Date: Tue, 13 Apr 2021 01:03:58 +0200

Thank you for the answer. That sounds pretty simple, I'll give the Guile 
server a try and see if I can interact with it directly. Can you please point 
me to where Emacs starts the Guile process?

As for the different implementations, I am aware of the issue. My idea was to 
get things to work with Guile first, and then write implementation-specific 
adapters. That way I can write the editor client once, reuse the existing 
server implementations and only write the adapter layers.

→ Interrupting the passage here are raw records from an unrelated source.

(** C39 (bounds): the remainders keep only 32 bits, because [umod64] and [smod64] return 32-bit
    integers: the result is the exact remainder just when that fits in 32 bits, as
    it does for every divisor of 32 bits. *)
Theorem remainders_cut :
  (∀ n d, u64 n → u64 d → d ≠ 0 →
     __umoddi3 n d = Ok (wrap_u32 (n mod d)) ∧
     (__umoddi3 n d = Ok (n mod d) ↔ n mod d < 2 ^ 32)) ∧
  (∀ n d, i64 n → i64 d → d ≠ 0 → i64 (Z.quot n d) → ¬ (n = - 2 ^ 63 ∧ d = 1) →
     __moddi3 n d = Ok (to_signed 32 (Z.rem n d)) ∧
     (__moddi3 n d = Ok (Z.rem n d) ↔ - 2 ^ 31 ≤ Z.rem n d < 2 ^ 31)).
Proof.
  split.
  - intros n d Hn [Hd1 Hd2] Hd0. assert (0 < d < 2 ^ 64) as Hd by lia.
    unfold __umoddi3. rewrite umod64_ok by done. pose proof (Z.mod_pos_bound n d ltac:(lia)) as Hr.
    split; [done|]. split; [intros [= E]|intros; by rewrite wrap_u32_small by lia].
    rewrite <- E. unfold wrap_u32. apply (Z.mod_pos_bound (n mod d) (2 ^ 32)). lia.
  - intros n d Hn Hd Hd0 Hq Hx. unfold __moddi3. rewrite smod64_ok by done.
    split; [done|]. split; [intros [= E]|intros; by rewrite to_signed_small].
    rewrite <- E. unfold to_signed. change (32 - 1) with 31.
    pose proof (Z.mod_pos_bound (Z.rem n d + 2 ^ 31) (2 ^ 32) ltac:(lia)). lia.
Qed.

That's less work 
than creating an entire editor plugin for every individual implementation.

On Sunday, 11 April 2021 23:56:17 CEST Jose A. Ortega Ruiz wrote:
> Hello,
> 
> On Sat, Apr 10 2021, HiPhish wrote:
> > Hello,
> > 
> > I'm a Neovim user and I would like to try porting Geiser to Neovim. From
> > what I understand Geiser consists of two parts: the client (Emacs part)

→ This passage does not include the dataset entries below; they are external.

(* ===== verification/KStdlib.v ===== *)
(** * Pintos: numbers, sorting and searching

    [Project_3/lib/stdlib.c], the whole file, with [isspace] and [isdigit] of
    [lib/ctype.h].  The state is the memory of [KString]: bytes addressed from 0.
    A [size_t] is a [Z] that wraps at 32 bits; a signed operation whose result does
    not fit in an [int] is undefined behaviour, as is a failed [ASSERT].

    A comparison function looks at the bytes of two elements and at its auxiliary
    data, and writes nothing: it is a parameter of type
    [list Z → list Z → Aux → Z], applied to the bytes that its two pointers
    address. *)

From stdpp Require Import base tactics list.
From Stdlib Require Import ZArith Lia.
From S2P Require Import Prelude KString.

(** ** [ctype.h] *)

(** Space, form feed, line feed, carriage return, tab, vertical tab *)
Definition isspace (c : Z) : bool :=
  bool_decide (c = 32 ∨ c = 12 ∨ c = 10 ∨ c = 13 ∨ c = 9 ∨ c = 11)%Z.
Definition isdigit (c : Z) : bool := bool_decide (48 ≤ c ∧ c ≤ 57)%Z.

(** ** [atoi] *)

(** A signed operation on [int]s with the exact result [z] *)
Definition int_result (z : Z) : M memory Z :=
  check (bool_decide (INT_MIN ≤ z ∧ z ≤ INT_MAX)%Z);; mret z.

Definition skip_space (s : addr) : M memory addr :=
  fuel ← scan_fuel;
  loop fuel (λ s, c ← ld s; mret (if isspace c then inl (S s) else inr s)) s.

(** [for (value = 0; isdigit( *s); s++) value = value * 10 - ( *s - '0');] *)
Definition parse_digits (s : addr) : M memory Z :=
  fuel ← scan_fuel;
  loop fuel
    (λ '(s, value),
       c ← ld s;
       if isdigit c then
         v10 ← int_result (value * 10);
         value ← int_result (v10 - (c - 48));
         mret (inl (S s, value))
       else mret (inr value)) (s, 0%Z).

Definition atoi (s : addr) : M memory Z :=
  s ← skip_space s;
  c ← ld s;
  let '(negative, s) :=
    if bool_decide (c = 43)%Z then (false, S s)
    else if bool_decide (c = 45)%Z then (true, S s) else (false, s) in
  value ← parse_digits s;
  if (negative : bool) then mret value else int_result (- value).

(** ** Sorting *)

(** [array + (idx - 1) * size] *)
Definition elem_ptr (array : addr) (idx size : Z) : addr :=
  array + Z.to_nat (wrap_u32 (wrap_u32 (idx - 1) * size)).

(** The [n] bytes at [p], as a comparison function reads them *)
Fixpoint fetch (p : addr) (n : nat) : M memory (list Z) :=
  match n with
  | O => mret []
  | S n => v ← ld p; vs ← fetch (S p) n; mret (v :: vs)
  end.

(** [for (i = 0; i < size; i++)] with [n] iterations left *)
Fixpoint swap_bytes (a b : addr) (n : nat) : M memory unit :=
  match n with
  | O => mret tt
  | S n =>
      t ← ld a; v ← ld b; st a v;; st b t;;
      swap_bytes (S a) (S b) n
  end.

Definition do_swap (array : addr) (a_idx b_idx size : Z) : M memory unit :=
  swap_bytes (elem_ptr array a_idx size) (elem_ptr array b_idx size) (Z.to_nat size).

Section compare.
Context {Aux : Type} (compare : list Z → list Z → Aux → Z).

Definition do_compare (array : addr) (a_idx b_idx size : Z) (aux : Aux) : M memory Z :=
  x ← fetch (elem_ptr array a_idx size) (Z.to_nat size);
  y ← fetch (elem_ptr array b_idx size) (Z.to_nat size);
  mret (compare x y aux).

(** [if (child <= cnt && do_compare(array, child, max, ...) > 0) max = child;] *)
Definition larger (array : addr) (child max cnt size : Z) (aux : Aux) : M memory Z :=
  if bool_decide (child ≤ cnt)%Z then
    r ← do_compare array child max size aux;
    mret (if bool_decide (r > 0)%Z then child else max)
  else mret max.

Definition heapify (array : addr) (i cnt size : Z) (aux : Aux) : M memory unit :=
  loop (S (Z.to_nat cnt))
    (λ i,
       let left := wrap_u32 (2 * i) in
       let right := wrap_u32 (2 * i + 1) in
       max ← larger array left i cnt size aux;
       max ← larger array right max cnt size aux;
       if bool_decide (max = i) then mret (inr tt)
       else do_swap array i max size;; mret (inl max)) i.

Definition sort (array : addr) (cnt size : Z) (aux : Aux) : M memory unit :=
  check (bool_decide (size > 0)%Z);;
  loop (S (Z.to_nat cnt))
    (λ i,
       if bool_decide (i > 0)%Z then
         heapify array i cnt size aux;; mret (inl (i - 1)%Z)
       else mret (inr tt)) (cnt / 2)%Z;;
  loop (S (Z.to_nat cnt))
    (λ i,
       if bool_decide (i > 1)%Z then
         do_swap array 1 i size;;
         heapify array 1 (i - 1) size aux;; mret (inl (i - 1)%Z)
       else mret (inr tt)) cnt.

(** ** Searching *)

(** [key] points to bytes that [compare] reads; they are its [size] bytes here. *)
Definition binary_search (key : list Z) (array : addr) (cnt size : Z) (aux : Aux) : M memory (option addr) :=
  let first := array in
  let last := array + Z.to_nat (wrap_u32 (size * cnt)) in
  loop (S (Z.to_nat cnt))
    (λ '(first, last),
       if bool_decide (first < last) then
         let range := (Z.of_nat (last - first) / size)%Z in
         let middle := first + Z.to_nat (range / 2 * size) in
         x ← fetch middle (Z.to_nat size);
         let cmp := compare key x aux in
         if bool_decide (cmp < 0)%Z then mret (inl (first, middle))
         else if bool_decide (cmp > 0)%Z then mret (inl (middle + Z.to_nat size, last))
         else mret (inr (Some middle))
       else mret (inr None)) (first, last).

End compare.

(** [aux] points to the comparison function. *)
Definition compare_thunk (a b : list Z) (aux : list Z → list Z → Z) : Z := aux a b.

Definition qsort (array : addr) (cnt size : Z) (compare : list Z → list Z → Z) : M memory unit :=
  sort compare_thunk array cnt size compare.

Definition bsearch (key : list Z) (array : addr) (cnt size : Z) (compare : list Z → list Z → Z) : M memory (option addr) :=
  binary_search compare_thunk key array cnt size compare.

> > and the servers (the Scheme part, a separate server for each
> > implementation), similar to how Slime works. Obviously the client will
> > have to be rewritten, but I would like to reuse the servers.
> > 
> > My question is, how do the client and server communicate? How does the
> > client start the server? Which messages do they exchange? I know how to
> > read Scheme and Common Lisp, but I don't know Emacs Lisp. The
> > implementations I am most familiar with are Guile and Racket.
> > 
> > I want to be able to perform at least a simple handshake for starters,
> > that
> > should be enough to nudge me in the right direction. Just running the
> > server from the command line and exchanging messages over stdio per hand
> > would be all I need, I can figure out the Neovim side of things myself.
> 
> The protocol between Emacs and the scheme process is very simple-minded.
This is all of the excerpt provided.